Saved data entries
(* ===== verification/JsString.v ===== *)
(** * JavaScript string primitives used by the handlers of [auth.js]

    [includes], [indexOf], [lastIndexOf] with a one-character argument, the
    login handler's e-mail test (auth.js line 163), [split('@')[0]]
    (line 201), and the slug [replace(/\s+/g, '_').toLowerCase()]
    (lines 112 and 202), on ASCII strings. [\s] is the ASCII part of
    JavaScript's white-space class. *)

From S2P Require Import Prelude.

Module JsString.

(** ** Definitions *)

(** JavaScript [\s] on ASCII characters: TAB, LF, VT, FF, CR and space. *)
Definition js_is_space (c : ascii) : bool :=
  match c with
  | "009" | "010" | "011" | "012" | "013" | " " => true
  | _ => false
  end%char.

(** [s.includes(c)] for a one-character string [c]. *)
Fixpoint includes (s : string) (c : ascii) : bool :=
  match s with
  | EmptyString => false
  | String a s' => Ascii.eqb a c || includes s' c
  end.

(** [s.indexOf(c)]: the first position of [c], or [-1]. *)
Fixpoint indexOf (s : string) (c : ascii) : Z :=
  match s with
  | EmptyString => -1
  | String a s' =>
      if Ascii.eqb a c then 0
      else let r := indexOf s' c in if r <? 0 then -1 else r + 1
  end%Z.

(** [s.lastIndexOf(c)]: the last position of [c], or [-1]. *)
Fixpoint lastIndexOf (s : string) (c : ascii) : Z :=
  match s with
  | EmptyString => -1
  | String a s' =>
      let r := lastIndexOf s' c in
      if 0 <=? r then r + 1 else if Ascii.eqb a c then 0 else -1
  end%Z.

(** auth.js line 163, the login handler's choice of lookup column:
    [username.includes('@') && username.includes('.') &&
     username.indexOf('@') < username.lastIndexOf('.')]. *)
Definition isValidEmail (username : string) : bool :=
  includes username "@" && includes username "." &&
  (indexOf username "@" <? lastIndexOf username ".")%Z.

(** [s.split('@')[0]]: the part before the first ['@'] (all of [s] when
    there is none). *)
Fixpoint split_at_first (c : ascii) (s : string) : string :=
  match s with
  | EmptyString => EmptyString
  | String a s' => if Ascii.eqb a c then EmptyString else String a (split_at_first c s')
  end.

(** [s.replace(/\s+/g, '_')]: every maximal run of white space becomes one
    underscore. [in_run] says whether the previous character was white
    space (and so already produced its underscore). *)
Fixpoint replace_ws_runs (in_run : bool) (s : string) : string :=
  match s with
  | EmptyString => EmptyString
  | String a s' =>
      if js_is_space a
      then if in_run then replace_ws_runs true s'
           else String "_" (replace_ws_runs true s')
      else String a (replace_ws_runs false s')
  end.

Definition replace_ws (s : string) : string := replace_ws_runs false s.

Definition is_upper (c : ascii) : bool :=
  Nat.leb (Ascii.nat_of_ascii "A"%char) (Ascii.nat_of_ascii c) &&
  Nat.leb (Ascii.nat_of_ascii c) (Ascii.nat_of_ascii "Z"%char).

(** [toLowerCase] on one ASCII character. *)
Definition lower_char (c : ascii) : ascii :=
  if is_upper c then Ascii.ascii_of_nat (Ascii.nat_of_ascii c + 32) else c.

Fixpoint toLowerCase (s : string) : string :=
  match s with
  | EmptyString => EmptyString
  | String a s' => String (lower_char a) (toLowerCase s')
  end.

(** auth.js lines 112 and 202:
    [username.replace(/\s+/g, '_').toLowerCase()]. *)
Definition user_url (username : string) : string :=
  toLowerCase (replace_ws username).

(** A predicate on every character of a string. *)
Fixpoint all_chars (p : ascii -> bool) (s : string) : bool :=
  match s with
  | EmptyString => true
  | String a s' => p a && all_chars p s'
  end.

(** ** Lemmas on the primitives *)

Lemma includes_get (s : string) (c : ascii) :
  includes s c = true <-> exists i, String.get i s = Some c.
Proof.
  induction s as [|a s IH]; simpl; split.
  - done.
  - intros [? ?]. done.
  - intros [Ha%Ascii.eqb_eq|Hs]%orb_true_iff.
    + subst. exists 0%nat. done.
    + apply IH in Hs as [i Hi]. exists (S i). done.
  - intros [[|i] Hi]; simpl in Hi.
    + inversion Hi; subst. rewrite Ascii.eqb_refl. done.
    + apply orb_true_iff. right. apply IH. eauto.
Qed.

Lemma indexOf_range (s : string) (c : ascii) : (-1 <= indexOf s c)%Z.
Proof.
  induction s as [|a s IH]; simpl; [lia|].
  destruct (Ascii.eqb a c); [lia|]. destruct (Z.ltb_spec (indexOf s c) 0); lia.
Qed.

Lemma indexOf_found (s : string) (c : ascii) :
  (0 <= indexOf s c)%Z -> String.get (Z.to_nat (indexOf s c)) s = Some c.
Proof.
  induction s as [|a s IH]; simpl; [lia|].
  destruct (Ascii.eqb_spec a c) as [->|Hne]; [done|].
  destruct (Z.ltb_spec (indexOf s c) 0); [lia|]. intros _.
  replace (Z.to_nat (indexOf s c + 1)) with (S (Z.to_nat (indexOf s c))) by lia.
  simpl. by apply IH.
Qed.

Lemma indexOf_first (s : string) (c : ascii) (i : nat) :
  String.get i s = Some c -> (0 <= indexOf s c <= Z.of_nat i)%Z.
Proof.
  revert i. induction s as [|a s IH]; intros [|i] Hi; simpl in *; try done.
  - inversion Hi; subst. rewrite Ascii.eqb_refl. lia.
  - destruct (Ascii.eqb a c); [lia|]. specialize (IH i Hi).
    destruct (Z.ltb_spec (indexOf s c) 0); lia.
Qed.

Lemma lastIndexOf_range (s : string) (c : ascii) : (-1 <= lastIndexOf s c)%Z.
Proof.
  induction s as [|a s IH]; simpl; [lia|].
  destruct (Z.leb_spec 0 (lastIndexOf s c)); [lia|]. destruct (Ascii.eqb a c); lia.
Qed.

Lemma lastIndexOf_found (s : string) (c : ascii) :
  (0 <= lastIndexOf s c)%Z -> String.get (Z.to_nat (lastIndexOf s c)) s = Some c.
Proof.
  induction s as [|a s IH]; simpl; [lia|].
  destruct (Z.leb_spec 0 (lastIndexOf s c)) as [Hr|Hr].
  - intros _. replace (Z.to_nat (lastIndexOf s c + 1)) with (S (Z.to_nat (lastIndexOf s c))) by lia.
    simpl. by apply IH.
  - destruct (Ascii.eqb_spec a c) as [->|]; [done|lia].
Qed.

Lemma lastIndexOf_last (s : string) (c : ascii) (j : nat) :
  String.get j s = Some c -> (Z.of_nat j <= lastIndexOf s c)%Z.
Proof.
  revert j. induction s as [|a s IH]; intros [|j] Hj; simpl in *; try done.
  - inversion Hj; subst. rewrite Ascii.eqb_refl.
    destruct (Z.leb_spec 0 (lastIndexOf s c)); lia.
  - specialize (IH j Hj). destruct (Z.leb_spec 0 (lastIndexOf s c)); lia.
Qed.

(** The login handler's e-mail test (auth.js line 163) holds
    exactly when the string has an ['@'] at some position and a ['.'] at
    a later position: [indexOf] finds the first ['@'], [lastIndexOf] the
    last ['.']. *)
Lemma isValidEmail_spec (s : string) :
  isValidEmail s = true <->
  exists i j, (i < j)%nat /\ String.get i s = Some "@"%char /\ String.get j s = Some "."%char.
Proof.
  unfold isValidEmail. split.
  - intros [[Hat Hdot]%andb_true_iff Hlt%Z.ltb_lt]%andb_true_iff.
    pose proof (indexOf_range s "@") as R1. pose proof (lastIndexOf_range s ".") as R2.
    destruct (Z.le_gt_cases 0 (indexOf s "@")) as [Hi|Hi].
    2:{ apply includes_get in Hat as [i Hgi]. apply indexOf_first in Hgi. lia. }
    exists (Z.to_nat (indexOf s "@")), (Z.to_nat (lastIndexOf s ".")).
    split; [lia|]. split; [by apply indexOf_found|]. apply lastIndexOf_found. lia.
  - intros (i & j & Hij & Hi & Hj).
    rewrite !andb_true_iff. split; [split|].
    + apply includes_get. eauto.
    + apply includes_get. eauto.
    + apply Z.ltb_lt. apply indexOf_first in Hi. apply lastIndexOf_last in Hj. lia.
Qed.

(** *** The slug *)

Definition no_space (s : string) : bool := all_chars (fun c => negb (js_is_space c)) s.

Lemma lower_char_space (c : ascii) : js_is_space (lower_char c) = js_is_space c.
Proof. destruct c as [[] [] [] [] [] [] [] []]; vm_compute; reflexivity. Qed.

Lemma lower_char_idem (c : ascii) : lower_char (lower_char c) = lower_char c.
Proof. destruct c as [[] [] [] [] [] [] [] []]; vm_compute; reflexivity. Qed.

Lemma lower_char_not_upper (c : ascii) : is_upper (lower_char c) = false.
Proof. destruct c as [[] [] [] [] [] [] [] []]; vm_compute; reflexivity. Qed.

Lemma replace_ws_runs_no_space (b : bool) (s : string) : no_space (replace_ws_runs b s) = true.
Proof.
  unfold no_space. revert b. induction s as [|a s IH]; intros b; [done|]. simpl.
  destruct (js_is_space a) eqn:Ha; [destruct b|]; simpl; rewrite ?Ha, ?IH; done.
Qed.

Lemma replace_ws_runs_id (b : bool) (s : string) : no_space s = true -> replace_ws_runs b s = s.
Proof.
  unfold no_space. revert b. induction s as [|a s IH]; intros b; [done|]. simpl.
  intros H. unbool. rewrite H. f_equal. by apply IH.
Qed.

Lemma toLowerCase_no_space (s : string) : no_space (toLowerCase s) = no_space s.
Proof. unfold no_space. induction s as [|a s IH]; [done|]. simpl. by rewrite lower_char_space, IH. Qed.

Lemma toLowerCase_idem (s : string) : toLowerCase (toLowerCase s) = toLowerCase s.
Proof. induction s as [|a s IH]; [done|]. simpl. by rewrite lower_char_idem, IH. Qed.

Lemma toLowerCase_no_upper (s : string) :
  all_chars (fun c => negb (is_upper c)) (toLowerCase s) = true.
Proof. induction s as [|a s IH]; [done|]. simpl. by rewrite lower_char_not_upper, IH. Qed.

#[export] Hint Resolve replace_ws_runs_no_space toLowerCase_no_upper : ff.
#[export] Hint Rewrite toLowerCase_no_space toLowerCase_idem : ff_str.

(** ** Properties of the slug *)

(** The public handle derived from a user name contains no white
    space and no upper-case letter: [replace(/\s+/g,'_')] removes every
    white-space run and [toLowerCase] every capital. *)
Theorem user_url_clean (username : string) :
  no_space (user_url username) = true /\
  all_chars (fun c => negb (is_upper c)) (user_url username) = true.
Proof.
  unfold user_url, replace_ws. rewrite toLowerCase_no_space. auto with ff.
Qed.

(** Deriving the handle twice changes nothing: a handle is a fixed
    point of [user_url]. *)
Theorem user_url_idempotent (username : string) :
  user_url (user_url username) = user_url username.
Proof.
  unfold user_url at 1 2, replace_ws.
  rewrite (replace_ws_runs_id false (toLowerCase _)).
  - by rewrite toLowerCase_idem.
  - rewrite toLowerCase_no_space. auto with ff.
Qed.

End JsString.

_Task brief_
Locate the word "unfold" in the data above. Copy every line carrying it.

_Answer section_
  unfold isValidEmail. split.
  unfold no_space. revert b. induction s as [|a s IH]; intros b; [done|]. simpl.
  unfold no_space. revert b. induction s as [|a s IH]; intros b; [done|]. simpl.
Proof. unfold no_space. induction s as [|a s IH]; [done|]. simpl. by rewrite lower_char_space, IH. Qed.
  unfold user_url, replace_ws. rewrite toLowerCase_no_space. auto with ff.
  unfold user_url at 1 2, replace_ws.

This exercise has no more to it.